Monday, July 11, 2011

For now

It's been awhile...life is good. God is good. Our family has gotten to vacate a little and we have enjoyed being "a family". Together.
I am still daily working through the beauty/frustration that is parenting, but was recently given a great little tidbit of wisdom. "There are a lot of Methods on parenting...it's the Principal you need to make sure is Godly. Those are the only things you can't waiver on." Good call. I feel like one thing works with Gavin and it's the way to go then Brayden completely blows the method to pieces...and I am off searching for a new one. It was a nice reminder, that as long as I am aiming to teach them Godly principals...I am doin' okay. Beyond even that, it was a nice reminder, that if I lean on God and really follow His direction, it's completly out of my hands...how freeing!!

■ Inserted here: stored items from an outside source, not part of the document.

Lemma lerp_end from to : is_i32 from → is_i32 to → (lerp_i32 from to 8 8 = to ↔ short_way from to).
Proof.
  intros Hf Ht. unfold lerp_i32, short_way. change (Z.max 8 1) with 8.
  pose proof (as_i32_range (to - from)) as Hd. destruct (as_i32_eq (to - from)) as [k Hk]. set (d := as_i32 (to - from)) in *.
  unfold is_i32, i32_min, i32_max in *. split.
  - intros H. pose proof (as_i32_range (d * 8)) as Hr. destruct (as_i32_eq (d * 8)) as [j Hj].
    unfold is_i32, i32_min, i32_max in Hr. set (p := as_i32 (d * 8)) in *.
    assert (p = 8 * (d + j * 536870912)) as Hp by lia. rewrite Hp, (Z.mul_comm 8), Z.quot_mul in H by done.
    destruct (as_i32_eq (from + (d + j * 536870912))) as [i Hi]. rewrite H in Hi. lia.
  - intros H. rewrite (as_i32_id (d * 8)) by (unfold is_i32, i32_min, i32_max; lia). rewrite Z.quot_mul by done.
    replace (from + d) with (to + k * 4294967296) by lia. rewrite <- (as_i32_id to) at 2 by done.
    unfold as_i32. by rewrite Z_mod_plus_full.
Qed.

Lemma lerp_between from to step :
  is_i32 from → is_i32 to → Z.abs (to - from) < 2 ^ 28 → 0 ≤ step ≤ 8 →
  Z.min from to ≤ lerp_i32 from to step 8 ≤ Z.max from to.
Proof.
  intros Hf Ht Hd Hs. unfold lerp_i32. change (Z.max 8 1) with 8. unfold is_i32, i32_min, i32_max in *.
  rewrite (as_i32_id (to - from)) by (unfold is_i32, i32_min, i32_max; lia).
  rewrite (as_i32_id ((to - from) * step)) by (unfold is_i32, i32_min, i32_max; nia).
  set (q := Z.quot ((to - from) * step) 8).
  assert (Z.min 0 (to - from) ≤ q ≤ Z.max 0 (to - from)) as Hq.
  { unfold q. destruct (Z.le_ge_cases 0 (to - from)).
    - rewrite Z.quot_div_nonneg by nia. split; [apply Z.le_trans with 0; [lia|apply Z.div_pos; nia]|].
      rewrite Z.max_r by done. apply Z.div_le_upper_bound; nia.
    - replace ((to - from) * step) with (- ((from - to) * step)) by lia. rewrite Z.quot_opp_l by done.
      rewrite Z.quot_div_nonneg by nia. assert (0 ≤ (from - to) * step / 8 ≤ from - to); [|lia].
      split; [apply Z.div_pos; nia|apply Z.div_le_upper_bound; nia]. }
  rewrite as_i32_id by (unfold is_i32, i32_min, i32_max; lia). lia.
Qed.

(** A drag is the motion to its start, a press, eight motions and a release; its last motion
    is to its end exactly when the difference of each coordinate, in 32 bits, is in [-2^28, 2^28):
    beyond that the product with the step wraps, and the button is released somewhere else. *)
Theorem drag_ends_at_target id fx fy tx ty :
  is_i32 fx → is_i32 fy → is_i32 tx → is_i32 ty →
  let drag := build_drag_sequence id fx fy tx ty in
  (∃ ms, drag = [IE_PointerMotion id fx fy; IE_PointerButton id BTN_LEFT Button_Pressed] ++ ms
                ++ [IE_PointerButton id BTN_LEFT Button_Released] ∧ length (motions ms) = 8%nat) ∧
  (last (motions drag) = Some (tx, ty) ↔ short_way fx tx ∧ short_way fy ty).
Proof.
  intros Hfx Hfy Htx Hty drag. split; [by eexists|]. rewrite <- !lerp_end by done.
  change (last (motions drag)) with (Some (lerp_i32 fx tx 8 8, lerp_i32 fy ty 8 8)). split; [intros [= -> ->]; done|by intros [-> ->]].
Qed.

(** A drag no longer than that stays in the rectangle its two ends span. *)
Theorem drag_stays_between id fx fy tx ty x y :
  is_i32 fx → is_i32 fy → is_i32 tx → is_i32 ty → Z.abs (tx - fx) < 2 ^ 28 → Z.abs (ty - fy) < 2 ^ 28 →
  (x, y) ∈ motions (build_drag_sequence id fx fy tx ty) →
  Z.min fx tx ≤ x ≤ Z.max fx tx ∧ Z.min fy ty ≤ y ≤ Z.max fy ty.
Proof.
  intros Hfx Hfy Htx Hty Hx Hy.
  change (motions (build_drag_sequence id fx fy tx ty)) with
    ((fx, fy) :: ((λ step, (lerp_i32 fx tx step 8, lerp_i32 fy ty step 8)) <$> seqZ 1 8)).
  intros [[= -> ->]|(step & [= -> ->] & Hstep%elem_of_seqZ)%list_elem_of_fmap]%elem_of_cons; [lia|].
  split; apply lerp_between; by try lia.
Qed.

(** ** Volume *)

Definition level_ok (p : Z) : bool :=
  let l := percent_to_wire_level p in
  is_finite l && fleb (S754_zero false) l && fleb l (F32.of_int 1).

Lemma levels_ok : Forall (λ p, level_ok p = true) (seqZ 0 256).
Proof.
  assert (forallb level_ok (seqZ 0 256) = true) as H by by vm_compute.
  rewrite forallb_forall in H. apply Forall_forall. by intros p Hp%list_elem_of_In%H.
Qed.

Lemma levels_grow : Forall (λ p, Forall (λ q, p ≤ q → fleb (percent_to_wire_level p) (percent_to_wire_level q) = true) (seqZ 0 101)) (seqZ 0 101).
Proof.
  assert (forallb (λ p, forallb (λ q, negb (p <=? q) || fleb (percent_to_wire_level p) (percent_to_wire_level q)) (seqZ 0 101)) (seqZ 0 101) = true) as H
    by by vm_compute.
  rewrite forallb_forall in H. apply Forall_forall. intros p Hp%list_elem_of_In%H. rewrite forallb_forall in Hp.
  apply Forall_forall. intros q Hq%list_elem_of_In%Hp Hle. rewrite (proj2 (Z.leb_le p q) Hle) in Hq. done.
Qed.

(** Every [u8] percentage gives a finite level between 0 and 1, the ends exactly, and a greater
    percentage never gives a lower level. *)
Theorem wire_level_bounds p q :
  0 ≤ p < 256 → 0 ≤ q < 256 → p ≤ q →
  let level := percent_to_wire_level p in
  is_finite level = true ∧ fleb (S754_zero false) level = true ∧ fleb level (F32.of_int 1) = true ∧
  fleb level (percent_to_wire_level q) = true ∧ (100 ≤ p → level = F32.of_int 1).
Proof.
  intros Hp Hq Hle level. pose proof levels_ok as Hok. rewrite Forall_forall in Hok.
  specialize (Hok p ltac:(apply elem_of_seqZ; lia)). unfold level_ok in Hok. rewrite !andb_true_iff in Hok.
  destruct Hok as [[H1 H2] H3]. split_and!; [done|done|done| |].
  - assert (∀ z, percent_to_wire_level z = percent_to_wire_level (Z.min z 100)) as Hmin.
    { intros z. unfold percent_to_wire_level. by rewrite <- Z.min_assoc. }
    unfold level. rewrite (Hmin p), (Hmin q). pose proof levels_grow as Hg. rewrite Forall_forall in Hg.
    specialize (Hg (Z.min p 100) ltac:(apply elem_of_seqZ; lia)). rewrite Forall_forall in Hg.
    apply Hg; [apply elem_of_seqZ; lia|lia].
  - intros H. unfold level, percent_to_wire_level. rewrite Z.min_r by done. by vm_compute.
Qed.

(** The states that were sent, each against the one before. *)
Fixpoint worthwhile (last : option VolumeChange) (sent : list VolumeChange) : Prop :=
  match sent with
  | [] => True
  | v :: rest => worth_sending v last = true ∧ worthwhile (Some v) rest
  end.

Definition readings (ticks : list tick) : list VolumeChange := omap tick_volume ticks.

(** The volume poll sends a subsequence of what it read, no state that does not differ enough
    from the one before it; and as long as the viewer takes them, the guest's state is always
    within the deadband of the last reading. *)
Theorem poll_within_deadband start ticks out last_sent v :
  Forall (λ t, tick_open t = true) ticks → last (readings ticks) = Some v →
  run_poll_loop start ticks = (out, last_sent) →
  out `sublist_of` readings ticks ∧ worthwhile start out ∧
  ∃ g, last_sent = Some g ∧ (g = v ∨ worth_sending v (Some g) = false).
Proof.
  intros Hopen Hlast.
  assert (∀ ticks start out last_sent, Forall (λ t, tick_open t = true) ticks → run_poll_loop start ticks = (out, last_sent) →
    out `sublist_of` readings ticks ∧ worthwhile start out ∧
    match last (readings ticks) with
    | None => last_sent = start
    | Some v => ∃ g, last_sent = Some g ∧ (g = v ∨ worth_sending v (Some g) = false)
    end) as H.
  2: { intros Hrun. specialize (H _ _ _ _ Hopen Hrun). by rewrite Hlast in H. }
  clear. intros ticks. induction ticks as [|[vol open] ticks IH]; intros start out last_sent Hopen Hrun.
  { injection Hrun as <- <-. by split_and!; [constructor| |]. }
  apply Forall_cons in Hopen as [Ho Hopen]. cbn in Ho. subst open. cbn [run_poll_loop tick_volume tick_open] in Hrun.
  destruct vol as [cur|]; [|by apply IH]. change (readings (mkTick (Some cur) true :: ticks)) with (cur :: readings ticks).
  destruct (worth_sending cur start) eqn:Hw; cbn [negb] in Hrun.
  - destruct (run_poll_loop (Some cur) ticks) as [out' l'] eqn:Hrun'. injection Hrun as <- <-.
    destruct (IH _ _ _ Hopen Hrun') as (Hsub & Hww & Hl). split; [by apply sublist_skip|]. split; [by split|].
    revert Hl. rewrite last_cons. destruct (last (readings ticks)); [done|intros ->]. exists cur. by split; [|left].
  - destruct (IH _ _ _ Hopen Hrun) as (Hsub & Hww & Hl). split; [by apply sublist_cons|]. split; [done|].
    revert Hl. rewrite last_cons. destruct (last (readings ticks)); [done|intros ->].
    destruct start as [g|]; [|done]. exists g. by split; [|right].
Qed.

(** ** Witnesses *)

(** A codec for the messages of these dialogues: a tag, the numbers, the text. *)
Module ToyDialogue.
Definition code (m : Message) : option (Z * list Z * rstring) :=
  match m with
  | Message_Hello h => Some (0, [hello_protocol_version h], hello_client_name h)
  | Message_Welcome w => Some (1, [welcome_protocol_version w; welcome_session_id w], welcome_server_name w)
  | Message_Goodbye g => Some (2, [], goodbye_reason g)
  | Message_Ping p => Some (3, [ping_seq p; ping_stamp_ns p], [])
  | Message_Pong p => Some (4, [pong_seq p; pong_stamp_ns p], [])
  | Message_DataPlaneAuth a => Some (5, [], auth_token a)
  | Message_InputEvent (IE_Text id text) => Some (6, [id], text)
  | Message_InputEvent (IE_PointerMotion id x y) => Some (7, [id; x; y], [])
  | Message_InputEvent (IE_PointerButton id b Button_Pressed) => Some (8, [id; b], [])
  | Message_InputEvent (IE_PointerButton id b Button_Released) => Some (9, [id; b], [])
  | Message_RpcRequest (mkRpcRequest id (Rpc_Authenticate token)) => Some (10, [id], token)
  | Message_RpcRequest (mkRpcRequest id (Rpc_StopInstance instance)) => Some (11, [id], instance)
  | Message_RpcResponse (mkRpcResponse id (RpcResult_Err msg)) => Some (12, [id], msg)
  | Message_RpcResponse (mkRpcResponse id (RpcResult_Ok RpcOk_Authenticated)) => Some (13, [id], [])
  | Message_RpcResponse (mkRpcResponse id (RpcResult_Ok RpcOk_InstanceStopped)) => Some (14, [id], [])
  | _ => None
  end.

Definition decode (c : Z * list Z * rstring) : option Message :=
  match c with
  | (0, [v], s) => Some (Message_Hello (mkHello v s))
  | (1, [v; i], s) => Some (Message_Welcome (mkWelcome v s i))
  | (2, [], s) => Some (Message_Goodbye (mkGoodbye s))
  | (3, [a; b], []) => Some (Message_Ping (mkPing a b))
  | (4, [a; b], []) => Some (Message_Pong (mkPong a b))
  | (5, [], s) => Some (Message_DataPlaneAuth (mkDataPlaneAuth s))
  | (6, [id], s) => Some (Message_InputEvent (IE_Text id s))
  | (7, [id; x; y], []) => Some (Message_InputEvent (IE_PointerMotion id x y))
  | (8, [id; b], []) => Some (Message_InputEvent (IE_PointerButton id b Button_Pressed))
  | (9, [id; b], []) => Some (Message_InputEvent (IE_PointerButton id b Button_Released))
  | (10, [id], s) => Some (Message_RpcRequest (mkRpcRequest id (Rpc_Authenticate s)))
  | (11, [id], s) => Some (Message_RpcRequest (mkRpcRequest id (Rpc_StopInstance s)))
  | (12, [id], s) => Some (Message_RpcResponse (mkRpcResponse id (RpcResult_Err s)))
  | (13, [id], []) => Some (Message_RpcResponse (mkRpcResponse id (RpcResult_Ok RpcOk_Authenticated)))
  | (14, [id], []) => Some (Message_RpcResponse (mkRpcResponse id (RpcResult_Ok RpcOk_InstanceStopped)))
  | _ => None
  end.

That's been my latest revelation in the parenting world. The kids are growing so fast and going so fast, it is hard to document...hard to even remember to get out the camera! But I am trying. I want to capture the cuteness that is Amanda, the sweetness that is Gavin, and the silliness that is Brayden. I want to remember that I have moved past the episodes of spit up covering every surface of my body. I want to remember the day Brayden walked out of his room after officially dressing himself, chest puffed out, thumb pointing to self claiming, "I did it. Yup." I don't want to forget the first time Gavin told a joke and it was actually funny.
It's hard to capture it all. I am trying. I am definitely enjoying where we are at and these little ones that I have for this short time!